Nos rastros da um literato
A mais recôndita memória dos homens, de Mohamed Mbougar Sarr, conduz o leitor a um realismo mágico que homenageia a literatura
A mais recôndita memória dos homens, do escritor senegalês Mohamed Mbougar Sarr, é um livro delicioso, feito de várias histórias que correm como afluentes e vão dando corpo ao rio principal: uma engenhosa declaração de amor à literatura.
O fio que amarra a ideia central é a saga de um jovem escritor senegalês que descobre um livro raro tão bom, mas tão bom, que tem o poder de subjugar seus leitores. Sai, então, em busca dos rastros de seu autor, um conterrâneo que, humilhado por críticos franceses, passa a vagar por vários lugares do mundo como um ser fantasmagórico, sedutor, até meio maligno – uma história que faz referências ao caso real do escritor maliano Yambo Ouologuem, premiado na França nos anos 1960, mas proscrito depois de uma acusação de plágio.
Esse fio condutor trança, de maneira vertiginosa, outras histórias.
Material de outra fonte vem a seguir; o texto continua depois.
(** * decide / authentication: the views of [authentication/views.py]

    A shallow embedding of the authentication views of the voting platform
    and of the collaborators they call (the ORM tables of users and tokens,
    the session, the one-time-password engine), followed by the properties
    the design document states about them.

    Stateful code is written in state-passing style: a view takes the
    request and the [World] it runs in and returns its response together
    with the world it leaves behind. *)

From Stdlib Require Import ZArith List Bool Lia.
From stdpp Require Import base option list gmap strings.

Local Open Scope string_scope.
Local Open Scope Z_scope.

(** ** Exceptions and Python values *)

(** The exceptions the views can meet. *)
Inductive Exn :=
| DoesNotExist
| MultipleObjectsReturned
| IntegrityError
| TypeError
| ValueError
| BinasciiError
| AttributeError.

(** Truth value of a Python [str]: the empty string is false. *)
Definition truthy (s : string) : bool := negb (bool_decide (s = "")).

(** Truth value of an optional [str] ([None] is false). *)
Definition truthy_opt (o : option string) : bool :=
  match o with
  | Some s => truthy s
  | None => false
  end.

(** [d.get(k, '')] on a dictionary with string values. *)
Definition dict_get (d : gmap string string) (k : string) : string :=
  default "" (d !! k).

(** ** Models *)

Module Models.

(** A row of the user table ([CustomUser], an [AbstractUser] with the
    fields [secret] and [is_blocked]). [password] holds the encoded
    password, never the raw one. *)
Record CustomUser := mkUser {
  pk : Z;
  username : string;
  password : string;
  email : string;
  is_superuser : bool;
  is_blocked : bool;
  secret : option string
}.

#[global] Instance CustomUser_eq_dec : EqDecision CustomUser.
Proof. solve_decision. Defined.

Definition set_is_blocked (b : bool) (u : CustomUser) : CustomUser :=
  mkUser (pk u) (username u) (password u) (email u) (is_superuser u) b (secret u).

(** [Manager.get]: exactly one row must match the lookup. *)
Definition objects_get {A} (matching : list A) : Exn + A :=
  match matching with
  | [] => inl DoesNotExist
  | [x] => inr x
  | _ :: _ :: _ => inl MultipleObjectsReturned
  end.

(** [CustomUser.objects.get(username=name)]; a lookup on [None] (an absent
    form field) matches no row. *)
Definition get_by_username (name : option string) (users : list CustomUser)
  : Exn + CustomUser :=
  match name with
  | Some n => objects_get (filter (λ u, username u = n) users)
  | None => inl DoesNotExist
  end.

(** [CustomUser.objects.get(pk=i)]. *)
Definition get_by_pk (i : Z) (users : list CustomUser) : Exn + CustomUser :=
  objects_get (filter (λ u, pk u = i) users).

(** The key the database gives to a new row: one past the largest in use. *)
Definition next_pk (users : list CustomUser) : Z :=
  1 + foldr Z.max 0 (pk <$> users).
Definition ack_of (sid : string) (msg : Message) : Emission :=
  mkEmission "message_sent" (message_sent_payload msg) (ToSid sid) {[ sid ]}.

Definition send_failed (sid : string) : Emission :=
  error_emission "Failed to send message" sid.

Definition empty_rejected (sid : string) : Emission :=
  error_emission "Message cannot be empty" sid.

(** What a join request asks for: the two ids and the display name. *)
Definition parse_join (data : gmap string value) : option (Z * Z * value) :=
  v1 ← data !! "sender_id";
  sender ← py_int v1;
  v2 ← data !! "receiver_id";
  receiver ← py_int v2;
  name ← data !! "sender_username";
  Some (sender, receiver, name).

(** The notice a join sends to the room, joiner included, and the
    confirmation it sends to the joiner. *)
Definition system_of (w : World) (sid : string) (sender receiver : Z)
    (name : value) : Emission :=
  mkEmission "system"
    [("message", VStr (py_str name +:+ " joined the chat"));
     ("timestamp", VStr (isoformat (now (ticks w))))]
    (ToRoom (get_room sender receiver))
    ({[ sid ]} ∪ members w (get_room sender receiver)).

Definition joined_of (w : World) (sid : string) (sender receiver : Z)
  : Emission :=
  mkEmission "joined_room"
    [("room", VStr (get_room sender receiver));
     ("message", VStr ("You joined chat with user " +:+ py_str_int receiver));
     ("timestamp", VStr (isoformat (now (S (ticks w)))))]
    (ToSid sid) {[ sid ]}.

Definition join_failed (sid : string) : Emission :=
  error_emission "Failed to join room" sid.

(** What the handlers keep true of the state: the dictionary has no key
    twice and no empty key, no connection is registered twice, registered
    connections are open, and ids ascend along the table. *)
Record world_ok (w : World) : Prop := {
  ok_keys : NoDup (connected_users w).*1;
  ok_truthy : Forall (λ k, truthy k = true) (connected_users w).*1;
  ok_values : NoDup (connected_users w).*2;
  ok_live : ∀ s, s ∈ (connected_users w).*2 → s ∈ live w;
  ok_ids : StronglySorted Z.lt (id <$> db_messages w)
}.

End readings.

(** ** Vocabulary of the further properties *)

(** A string that is empty or starts with a character [strip] keeps. *)
Definition starts_clean (s : string) : bool :=
  match s with
  | EmptyString => true
  | String c _ => negb (isspace c)
  end.
(** * Parking system: session lifecycle and tariff computation

    A shallow embedding of the decision logic of [src/app/page.tsx]
    (the [ParkingSystem] component): the plate formatter, the entry and
    exit handlers, the pass recharge and the pricing engine.

    Conventions of the embedding.
    - A JavaScript [Date] is its time value, a number of milliseconds since
      the epoch, in [Z].  The ISO strings that the component stores
      ([entryTime], [exitTime], [expiryDate]) are read back with [new Date]
      and are therefore represented by the same time value.
    - [hours], [amount] and the minute counts are JavaScript numbers; they
      are modelled by [Z] (the values entered in the settings panel and
      produced by [differenceInMinutes] are integers).
    - The React state of the component is a record that every handler
      receives and returns; what a handler reads from the outside world
      (the clock, [getUserId], [Math.random], the answer of the database)
      is a record [Env].
    - Strings are [string]; the plate formatter is modelled on ASCII text. *)

From Stdlib Require Import ZArith Lia List String Ascii Bool Permutation Sorted.
From stdpp Require Import gmap strings list.

Local Open Scope Z_scope.

(** ** Data model *)

(** [type VehicleType = "bike" | "car" | "truck" | "bus"]: at run time a
    string, used as the key of [pricingRules]. *)
Definition VehicleType := string.

Inductive Status := active | completed.

Definition Status_eqb (a b : Status) : bool :=
  match a, b with
  | active, active | completed, completed => true
  | _, _ => false
  end.

(** [interface ParkingSession]; the fields marked [?] are options. *)
Record ParkingSession := mkSession {
  ps_id : string;
  ps_vehicleNumber : string;
  ps_vehicleType : VehicleType;
  ps_entryTime : Z;
  ps_exitTime : option Z;
  ps_amount : option Z;
  ps_durationMinutes : option Z;
  ps_isFree : option bool;
  ps_proofImage : option string;
  ps_status : Status
}.

(** [interface MembershipPass] *)
Record MembershipPass := mkPass {
  mp_id : string;
  mp_vehicleNumber : string;
  mp_vehicleType : VehicleType;
  mp_holderName : string;
  mp_expiryDate : Z
}.

(** [interface PricingRule] *)
Record PricingRule := mkRule {
  hours : Z;
  amount : Z
}.

(** The result of [calculateBill]: [{ amount, durationMinutes }]. *)
Record Bill := mkBill {
  bill_amount : Z;
  bill_durationMinutes : Z
}.

(** ** JavaScript and date-fns primitives used by the component *)

Module JS.

(** Truthiness of an optional boolean ([session.isFree]). *)
Definition truthy_bool (b : option bool) : bool :=
  match b with Some true => true | _ => false end.

(** Truthiness of a string: the empty string is falsy. *)
Definition truthy_string (s : string) : bool :=
  match s with EmptyString => false | _ => true end.

(** Truthiness of [number | null] ([getUserId()]): [null] and [0] are
    falsy. *)
Definition truthy_num (n : option Z) : bool :=
  match n with Some k => negb (k =? 0) | None => false end.

(** [x || d] on an optional number: [undefined] and [0] give [d]. *)
Definition or_num (x : option Z) (d : Z) : Z :=
  match x with
  | Some k => if k =? 0 then d else k
  | None => d
  end.

(** [Math.ceil(m / 60)] and the like, for integers [m] and [0 < d]. *)
Definition ceil_div (m d : Z) : Z := - ((- m) / d).

(** [Array.prototype.sort(cmp)]: a stable sort.  [x] is placed before the
    first [y] that must not precede it ([cmp x y <= 0]). *)
Fixpoint sort_insert {A} (cmp : A -> A -> Z) (x : A) (l : list A) : list A :=
  match l with
  | [] => [x]
  | y :: l' => if cmp x y <=? 0 then x :: y :: l' else y :: sort_insert cmp x l'
  end.

Fixpoint sort {A} (cmp : A -> A -> Z) (l : list A) : list A :=
  match l with
  | [] => []
  | x :: l' => sort_insert cmp x (sort cmp l')
  end.

End JS.

Module DateFns.

Definition MILLISECONDS_IN_MINUTE : Z := 60000.

(** [differenceInMinutes(left, right)]: the difference of the time values
    in minutes, truncated toward zero. *)
Definition differenceInMinutes (dateLeft dateRight : Z) : Z :=
  Z.quot (dateLeft - dateRight) MILLISECONDS_IN_MINUTE.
Há um triângulo amoroso entre uma linda mulher e dois irmãos gêmeos senegaleses – um deles encantado pela cultura europeia, o outro com os dois pés muito bem fincados nas tradições locais. Aparecem jovens escritores africanos vagando por Paris, acossados pela angústia de escrever e atormentados pela dúvida sobre o que é se render à cultura europeia. Emergem dilemas entre personagens que se julgavam assimilados a outras culturas, até que são submetidos a violências. Surgem histórias de esperanças coletivas num momento de ebulição política no Senegal. E fica posta uma discussão sobre o que é plágio e o que é referência na literatura – onde está, afinal de contas, a singularidade na enorme nuvem do legado cultural – e sobre como a brutal herança colonialista influencia nessa definição.
Esse caleidoscópio, todo feito de metáforas da literatura, é empacotado numa escrita que brinca com escolas literárias, sobretudo o realismo mágico, e homenageia autores, principalmente o chileno Roberto Bolaño. O livro ganhou em 2021 o prêmio Goncourt, o mais prestigioso da língua francesa. A partir daí, levou o mundo para dentro de sua apaixonada jornada literária.